● **WHAT THE TASK ASKS**:
Your response should consist of every line below, reproduced without alteration.
:::
Notation targets := uninstall_paths.
Notation calm := (calm (W := W) targets []).
Notation removed := (removed targets).

Hypothesis Hsep : separate targets [] = true.
Hypothesis Hquiet : undisturbing targets [] manager.

Definition gone (fs : files) : Prop := forall t, t ∈ uninstall_targets manager purge -> fs !! t = None.
Definition as_before (fs0 fs : files) : Prop := forall t, t ∈ targets -> fs !! t = fs0 !! t.
Definition config_kept (fs0 fs : files) : Prop := purge = false -> fs !! ly_Config layout = fs0 !! ly_Config layout.

(** What an attempt may return. *)
Definition gone_or_before (fs0 : files) (r : option app_error * list (option app_error) * machine W) : Prop :=
  let '(err, undone, m') := r in
  (err = None -> gone (mc_fs m')) /\ (Forall (fun e => e = None) undone -> as_before fs0 (mc_fs m') \/ gone (mc_fs m')) /\ config_kept fs0 (mc_fs m').

Lemma as_before_config fs0 fs : as_before fs0 fs -> config_kept fs0 fs.
Proof. intros H Hp. apply H. unfold uninstall_paths. rewrite Hp. apply elem_of_app. right. by left. Qed.

Lemma calm_as_before m m' : calm m m' -> as_before (mc_fs m) (mc_fs m').
Proof. intros [Hf _ _ _] t Ht. apply Hf; [by apply reserved_kept, target_reserved|by right]. Qed.
(** [Reload] from the received payload on. *)
Definition check_response (request : ReloadRequest) (payload : string) : result client_error ReloadResponse :=
  let! response := map_err (too_old "supervisor control response is incompatible") (decode_response payload) in
  fail_if negb (rs_Version response =? Version)
    with too_old "supervisor control protocol version is incompatible" (Plain "got another version, want 3") in
  let! _ := map_err (too_old "supervisor control response is invalid") (response_validate response) in
  fail_if negb (bool_decide (rs_RequestID response = rq_RequestID request))
    with Rejected (WithDetails {[ "reload_request_id" := DString (rq_RequestID request) ]}
           (Wrap CodeReloadRequestMismatch "service.reload" "supervisor response request ID does not match the reload request" (Plain "got another ID"))) in
  match (if bool_decide (rs_Result response = ResultFailed) then rs_Error response else None) with
  | Some info => Err (Rejected (FromInfo info))
  | None =>
      fail_if bool_decide (rs_Result response = ResultSucceeded) && negb (bool_decide (rs_ConfigDigest response = rq_ExpectedConfigDigest request))
        with Rejected (WithDetails
               {[ "expected_config_digest" := DString (rq_ExpectedConfigDigest request); "actual_config_digest" := DString (rs_ConfigDigest response);
                  "reload_request_id" := DString (rq_RequestID request) ]}
               (Wrap CodeReloadDigestMismatch "service.reload" "supervisor activated an unexpected configuration digest" (Plain "got another digest"))) in
      Ok response
  end.

Definition validateSocketPath (path : string) : result app_error unit :=
  fail_if bool_decide (path = "") || negb (is_abs path) || negb (bool_decide (clean path = path))
    with Plain "control socket must be a clean absolute path" in
  fail_if 103 <? slen path with Plain "control socket exceeds the macOS path limit" in
  Ok tt.

Definition Reload (path : string) (request : ReloadRequest) (t : transport) : result client_error ReloadResponse :=
  let! _ := map_err Rejected (request_validate request) in
  let! _ := map_err Rejected (validateSocketPath path) in
  let! _ := (match tr_socket t with
             | SocketMissing => Err (TransportError (Wrapped "inspect control socket" (Plain "no such file or directory")))
             | SocketUnsafe e => Err (Rejected (WithDetails {[ "socket_path" := DString path ]}
                                   (Wrap CodeUnsafeFile "service.reload" "supervisor control socket is unsafe" e)))
             | SocketSafe => Ok tt
             end) in
  fail_if tr_dial_fails t with transport_failure t (Wrapped "connect control socket" (Plain "dial")) in
  let! _ := map_err (transport_failure t) (writeFrame (encode_request request) (tr_write_fails t)) in
  let! payload := map_err (fun e => transport_failure t (Wrapped "read control response" e)) (readFrame (tr_reply t)) in
  check_response request payload.
End json.

(** ** The socket in the file system *)

(** What [Lstat] and [Stat_t] say of a path. *)
Record path_info : Type := MkPathInfo {
  pn_kind : file_kind;
  pn_socket : bool;
  pn_uid : Z;
  pn_perm : Z;
  pn_device : Z;
  pn_inode : Z
}.

Record socketIdentity : Type := MkSocketIdentity { sk_device : Z; sk_inode : Z }.

#[export] Instance socketIdentity_eq_dec : EqDecision socketIdentity.
Proof. solve_decision. Defined.

(** The paths, and whether the next calls fail. *)
Record paths : Type := MkPaths { pt_infos : gmap string path_info; pt_failures : list bool }.

(** The errors that the code tells apart. *)
Inductive socket_error : Type := NotExist | SocketFailure (e : app_error).

Notation P := (act paths socket_error).

Definition refusal (text : string) : socket_error := SocketFailure (Plain text).

Definition path_call {A} (f : gmap string path_info -> result socket_error (A * gmap string path_info)) : P A := fun s =>
  match pt_failures s with
  | true :: failures => (Err (refusal "input/output error"), MkPaths (pt_infos s) failures)
  | failures =>
      match f (pt_infos s) with
      | Ok (a, infos) => (Ok a, MkPaths infos (tail failures))
      | Err e => (Err e, MkPaths (pt_infos s) (tail failures))
      end
  end.

Definition stat_path (path : string) : P path_info := path_call (fun infos =>
  match infos !! path with Some info => Ok (info, infos) | None => Err NotExist end).

Definition remove_path (path : string) : P unit := path_call (fun infos =>
  match infos !! path with Some _ => Ok (tt, delete path infos) | None => Err NotExist end).

Definition validateParent (path : string) (expectedUID : Z) : P unit :=
  act! info := stat_path (dir path) in
  stop_if negb (bool_decide (pn_kind info = Directory)) || negb (pn_uid info =? expectedUID) || negb (Z.land (pn_perm info) (2 * 8 + 2) =? 0)
    with refusal "control socket parent must be an owned non-writable directory" in
  act_ret tt.

Definition inspectSocket (path : string) (expectedUID : Z) (requireMode : bool) : P socketIdentity :=
  act! info := stat_path path in
  stop_if negb (pn_socket info) || bool_decide (pn_kind info = Symlink) with refusal "control path is not a Unix socket" in
  stop_if negb (pn_uid info =? expectedUID) with refusal "control socket is owned by another UID" in
  stop_if requireMode && negb (pn_perm info =? 6 * 64) with refusal "control socket permissions are not 0600" in
  act_ret (MkSocketIdentity (pn_device info) (pn_inode info)).

Definition RemoveStaleForOwner (path : string) (expectedUID : Z) : P unit :=
  act! _ := act_of (map_err SocketFailure (validateSocketPath path)) in
  fun s =>
    match stat_path path s with
    | (Err NotExist, s) => (Ok tt, s)
    | (Err e, s) => (Err e, s)
    | (Ok _, s) =>
        (act! _ := inspectSocket path expectedUID false in
         remove_path path) s
    end.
:::
● **EXPECTED ANSWER**:
Notation targets := uninstall_paths.
Notation calm := (calm (W := W) targets []).
Notation removed := (removed targets).

Hypothesis Hsep : separate targets [] = true.
Hypothesis Hquiet : undisturbing targets [] manager.

Definition gone (fs : files) : Prop := forall t, t ∈ uninstall_targets manager purge -> fs !! t = None.
Definition as_before (fs0 fs : files) : Prop := forall t, t ∈ targets -> fs !! t = fs0 !! t.
Definition config_kept (fs0 fs : files) : Prop := purge = false -> fs !! ly_Config layout = fs0 !! ly_Config layout.

(** What an attempt may return. *)
Definition gone_or_before (fs0 : files) (r : option app_error * list (option app_error) * machine W) : Prop :=
  let '(err, undone, m') := r in
  (err = None -> gone (mc_fs m')) /\ (Forall (fun e => e = None) undone -> as_before fs0 (mc_fs m') \/ gone (mc_fs m')) /\ config_kept fs0 (mc_fs m').

Lemma as_before_config fs0 fs : as_before fs0 fs -> config_kept fs0 fs.
Proof. intros H Hp. apply H. unfold uninstall_paths. rewrite Hp. apply elem_of_app. right. by left. Qed.

Lemma calm_as_before m m' : calm m m' -> as_before (mc_fs m) (mc_fs m').
Proof. intros [Hf _ _ _] t Ht. apply Hf; [by apply reserved_kept, target_reserved|by right]. Qed.
(** [Reload] from the received payload on. *)
Definition check_response (request : ReloadRequest) (payload : string) : result client_error ReloadResponse :=
  let! response := map_err (too_old "supervisor control response is incompatible") (decode_response payload) in
  fail_if negb (rs_Version response =? Version)
    with too_old "supervisor control protocol version is incompatible" (Plain "got another version, want 3") in
  let! _ := map_err (too_old "supervisor control response is invalid") (response_validate response) in
  fail_if negb (bool_decide (rs_RequestID response = rq_RequestID request))
    with Rejected (WithDetails {[ "reload_request_id" := DString (rq_RequestID request) ]}
           (Wrap CodeReloadRequestMismatch "service.reload" "supervisor response request ID does not match the reload request" (Plain "got another ID"))) in
  match (if bool_decide (rs_Result response = ResultFailed) then rs_Error response else None) with
  | Some info => Err (Rejected (FromInfo info))
  | None =>
      fail_if bool_decide (rs_Result response = ResultSucceeded) && negb (bool_decide (rs_ConfigDigest response = rq_ExpectedConfigDigest request))
        with Rejected (WithDetails
               {[ "expected_config_digest" := DString (rq_ExpectedConfigDigest request); "actual_config_digest" := DString (rs_ConfigDigest response);
                  "reload_request_id" := DString (rq_RequestID request) ]}
               (Wrap CodeReloadDigestMismatch "service.reload" "supervisor activated an unexpected configuration digest" (Plain "got another digest"))) in
      Ok response
  end.

Definition validateSocketPath (path : string) : result app_error unit :=
  fail_if bool_decide (path = "") || negb (is_abs path) || negb (bool_decide (clean path = path))
    with Plain "control socket must be a clean absolute path" in
  fail_if 103 <? slen path with Plain "control socket exceeds the macOS path limit" in
  Ok tt.

Definition Reload (path : string) (request : ReloadRequest) (t : transport) : result client_error ReloadResponse :=
  let! _ := map_err Rejected (request_validate request) in
  let! _ := map_err Rejected (validateSocketPath path) in
  let! _ := (match tr_socket t with
             | SocketMissing => Err (TransportError (Wrapped "inspect control socket" (Plain "no such file or directory")))
             | SocketUnsafe e => Err (Rejected (WithDetails {[ "socket_path" := DString path ]}
                                   (Wrap CodeUnsafeFile "service.reload" "supervisor control socket is unsafe" e)))
             | SocketSafe => Ok tt
             end) in
  fail_if tr_dial_fails t with transport_failure t (Wrapped "connect control socket" (Plain "dial")) in
  let! _ := map_err (transport_failure t) (writeFrame (encode_request request) (tr_write_fails t)) in
  let! payload := map_err (fun e => transport_failure t (Wrapped "read control response" e)) (readFrame (tr_reply t)) in
  check_response request payload.
End json.

(** ** The socket in the file system *)

(** What [Lstat] and [Stat_t] say of a path. *)
Record path_info : Type := MkPathInfo {
  pn_kind : file_kind;
  pn_socket : bool;
  pn_uid : Z;
  pn_perm : Z;
  pn_device : Z;
  pn_inode : Z
}.

Record socketIdentity : Type := MkSocketIdentity { sk_device : Z; sk_inode : Z }.

#[export] Instance socketIdentity_eq_dec : EqDecision socketIdentity.
Proof. solve_decision. Defined.

(** The paths, and whether the next calls fail. *)
Record paths : Type := MkPaths { pt_infos : gmap string path_info; pt_failures : list bool }.

(** The errors that the code tells apart. *)
Inductive socket_error : Type := NotExist | SocketFailure (e : app_error).

Notation P := (act paths socket_error).

Definition refusal (text : string) : socket_error := SocketFailure (Plain text).

Definition path_call {A} (f : gmap string path_info -> result socket_error (A * gmap string path_info)) : P A := fun s =>
  match pt_failures s with
  | true :: failures => (Err (refusal "input/output error"), MkPaths (pt_infos s) failures)
  | failures =>
      match f (pt_infos s) with
      | Ok (a, infos) => (Ok a, MkPaths infos (tail failures))
      | Err e => (Err e, MkPaths (pt_infos s) (tail failures))
      end
  end.

Definition stat_path (path : string) : P path_info := path_call (fun infos =>
  match infos !! path with Some info => Ok (info, infos) | None => Err NotExist end).

Definition remove_path (path : string) : P unit := path_call (fun infos =>
  match infos !! path with Some _ => Ok (tt, delete path infos) | None => Err NotExist end).

Definition validateParent (path : string) (expectedUID : Z) : P unit :=
  act! info := stat_path (dir path) in
  stop_if negb (bool_decide (pn_kind info = Directory)) || negb (pn_uid info =? expectedUID) || negb (Z.land (pn_perm info) (2 * 8 + 2) =? 0)
    with refusal "control socket parent must be an owned non-writable directory" in
  act_ret tt.

Definition inspectSocket (path : string) (expectedUID : Z) (requireMode : bool) : P socketIdentity :=
  act! info := stat_path path in
  stop_if negb (pn_socket info) || bool_decide (pn_kind info = Symlink) with refusal "control path is not a Unix socket" in
  stop_if negb (pn_uid info =? expectedUID) with refusal "control socket is owned by another UID" in
  stop_if requireMode && negb (pn_perm info =? 6 * 64) with refusal "control socket permissions are not 0600" in
  act_ret (MkSocketIdentity (pn_device info) (pn_inode info)).

Definition RemoveStaleForOwner (path : string) (expectedUID : Z) : P unit :=
  act! _ := act_of (map_err SocketFailure (validateSocketPath path)) in
  fun s =>
    match stat_path path s with
    | (Err NotExist, s) => (Ok tt, s)
    | (Err e, s) => (Err e, s)
    | (Ok _, s) =>
        (act! _ := inspectSocket path expectedUID false in
         remove_path path) s
    end.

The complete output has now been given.